Reproduce, with no edits, the line that contains "window_focus := fun s => (Normal tt, s);" and all the lines that follow it, ending with the last line of the records.

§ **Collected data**
BEGIN

(** The operations of the host that the script uses.  Testing
    ['Notification' in window] is a plain test of the property's presence.
    Everything else may throw: the calls, the window accessors, and the
    read of [Notification.permission], which throws when the property is in
    [window] but holds nothing to read from ([window.Notification =
    undefined]).  [Notification_requestPermission] gives, with the outcome
    of the prompt, the state of the host at the time the awaiting function
    resumes. *)
Record Platform : Type := {
  state : Type;
  Notification_in_window : state -> bool;
  Notification_permission : state -> completion value;
  Notification_requestPermission : state -> prompt * state;
  new_Notification : value -> NotificationOptions -> state -> completion value * state;
  set_onclick : value -> (state -> state) -> state -> completion unit * state;
  window_focus : state -> completion unit * state;
  window_top : state -> completion value;
  window_self : state -> completion value
}.

(** The calls a run makes to the host.  [ok] tells whether the call returned
    normally. *)
Inductive event : Type :=
| Prompted
| Constructed (title : value) (options : NotificationOptions) (ok : bool)
| OnclickAssigned (ok : bool).

(** The constructor calls of a run, in order. *)
Fixpoint constructor_calls (t : list event) : list (value * NotificationOptions) :=
  match t with
  | [] => []
  | Constructed title o _ :: t' => (title, o) :: constructor_calls t'
  | _ :: t' => constructor_calls t'
  end.

(** The notifications that came to exist: the constructor calls that
    returned. *)
Fixpoint displayed (t : list event) : list (value * NotificationOptions) :=
  match t with
  | [] => []
  | Constructed title o true :: t' => (title, o) :: displayed t'
  | _ :: t' => displayed t'
  end.

(** The number of times the permission prompt was invoked. *)
Definition prompts (t : list event) : nat :=
  length (filter (fun e => match e with Prompted => true | _ => false end) t).

(** ** The bridge *)

Section Bridge.

Variable P : Platform.

(** A run from a state of the host: the result, the host's state at the
    end, and the calls made. *)
Record run (A : Type) : Type := Run { result : A; final : state P; trace : list event }.

Definition M (A : Type) : Type := state P -> run (completion A).

Definition ret {A : Type} (a : A) : M A := fun s => Run (Normal a) s [].

Definition bind {A B : Type} (m : M A) (f : A -> M B) : M B := fun s =>
  match m s with
  | Run (Normal a) s1 t1 => let r := f a s1 in Run (result r) (final r) (t1 ++ trace r)
  | Run (Throw e) s1 t1 => Run (Throw e) s1 t1
  end.

(** [try { m } catch (e) { h e }]. *)
Definition try_catch {A : Type} (m : M A) (h : value -> M A) : M A := fun s =>
  match m s with
  | Run (Throw e) s1 t1 => let r := h e s1 in Run (result r) (final r) (t1 ++ trace r)
  | r => r
  end.

Notation "x <- m ;; k" := (bind m (fun x => k))
  (at level 100, m at next level, right associativity).

(** The reads. *)
Definition in_window_Notification : M bool := fun s => ret (Notification_in_window P s) s.
Definition permission : M value := fun s => Run (Notification_permission P s) s [].
Definition top : M value := fun s => Run (window_top P s) s [].
Definition self : M value := fun s => Run (window_self P s) s [].

(** The calls, each logged. *)
Definition construct (title : value) (o : NotificationOptions) : M value := fun s =>
  match new_Notification P title o s with
  | (Normal n, s1) => Run (Normal n) s1 [Constructed title o true]
  | (Throw e, s1) => Run (Throw e) s1 [Constructed title o false]
  end.

Definition focus : M unit := fun s =>
  let (c, s1) := window_focus P s in Run c s1 [].

(** [() => { try{ window.focus(); }catch(e){} }], as the host runs it on a
    click. *)
Definition onclick : state P -> state P := fun s =>
  final (try_catch focus (fun _ => ret tt) s).

Definition assign_onclick (n : value) : M unit := fun s =>
  match set_onclick P n onclick s with
  | (Normal u, s1) => Run (Normal u) s1 [OnclickAssigned true]
  | (Throw e, s1) => Run (Throw e) s1 [OnclickAssigned false]
  end.

(** [permissionStatus] (lines 3-6). *)
Definition permissionStatus : M value :=
  present <- in_window_Notification ;;
  if negb present then ret (VString "unsupported")
  else permission.

(** [notify] (lines 13-21).  The arguments of its constructor call are
    [notification_title] and [notification_options], defined with the
    host. *)
Definition notify (title body : value) : M value :=
  present <- in_window_Notification ;;
  if negb present then ret (VString "unsupported") else
  p <- permission ;;
  if strict_not_equal p (VString "granted") then ret (VString "blocked") else
  try_catch
    (n <- construct (notification_title title) (notification_options body) ;;
     _ <- try_catch (assign_onclick n) (fun _ => ret tt) ;;
     ret (VString "shown"))
    (fun _ => ret (VString "blocked")).

(** [isInIframe] (lines 23-25). *)
Definition isInIframe : M value :=
  try_catch
    (t <- top ;;
     w <- self ;;
     ret (VBool (strict_not_equal t w)))
    (fun _ => ret (VBool true)).

(** The promise of an async function whose body ran to the end. *)
Definition async {A : Type} (r : run (completion A)) : run (settled A) :=
  Run (match result r with Normal a => Fulfilled a | Throw e => Rejected e end)
      (final r) (trace r).

(** [requestPermission] (lines 8-11), an async function: the caller gets a
    promise, and the run below is the body's, up to the point where the
    promise settles (or the point where it waits for ever). *)
Definition requestPermission : state P -> run (settled value) := fun s =>
  if negb (Notification_in_window P s) then async (ret (VString "unsupported") s)
  else
    let (o, s1) := Notification_requestPermission P s in
    let r :=
      match o with
      | Resolves v => async (ret v s1)
      | NeverSettles => Run Pending s1 []
      | CallThrows _ | Rejects _ => async (permissionStatus s1)
      end in
    Run (result r) (final r) (Prompted :: trace r).

(** The globals, called with a list of arguments as a page would. *)
Definition hwPermissionStatus (args : list value) : M value := permissionStatus.
Definition hwRequestPermission (args : list value) : state P -> run (settled value) :=
  requestPermission.
Definition hwNotify (args : list value) : M value :=
  notify (argument args 0) (argument args 1).
Definition hwIsInIframe (args : list value) : M value := isInIframe.

End Bridge.

Arguments Run {P A} result final trace.

(** ** Hosts to run the bridge on *)

(** A small host: its state is the current permission; the prompt answers
    [answer] and leaves the permission at [next]; the constructor behaves as
    [ctor] says; assigning [onclick] works iff [clickable]. *)
Definition host (present : bool) (answer : prompt) (next : value)
    (ctor : value -> NotificationOptions -> completion value) (clickable : bool)
    (top_window self_window : completion value) : Platform :=
  {| state := value;
     Notification_in_window := fun _ => present;
     Notification_permission := fun s => Normal s;
     Notification_requestPermission := fun _ => (answer, next);
     new_Notification := fun title o s => (ctor title o, s);
     set_onclick := fun _ _ s => (if clickable then Normal tt else Throw VNull, s);
     window_focus := fun s => (Normal tt, s);
     window_top := fun _ => top_window;
     window_self := fun _ => self_window |}.

(** A desktop browser showing the page at top level: the user answers the
    prompt with "granted", and notifications can be constructed. *)
Definition desktop : Platform :=
  host true (Resolves (VString "granted")) (VString "granted")
       (fun _ _ => Normal (VObject 7)) true
       (Normal (VObject 1)) (Normal (VObject 1)).

(** A browser without the Notification interface. *)
Definition bare : Platform :=
  host false NeverSettles VUndefined (fun _ _ => Throw VNull) true
       (Normal (VObject 1)) (Normal (VObject 1)).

END

§ **EXERCISE RESULT**
     window_focus := fun s => (Normal tt, s);
     window_top := fun _ => top_window;
     window_self := fun _ => self_window |}.

(** A desktop browser showing the page at top level: the user answers the
    prompt with "granted", and notifications can be constructed. *)
Definition desktop : Platform :=
  host true (Resolves (VString "granted")) (VString "granted")
       (fun _ _ => Normal (VObject 7)) true
       (Normal (VObject 1)) (Normal (VObject 1)).

(** A browser without the Notification interface. *)
Definition bare : Platform :=
  host false NeverSettles VUndefined (fun _ _ => Throw VNull) true
       (Normal (VObject 1)) (Normal (VObject 1)).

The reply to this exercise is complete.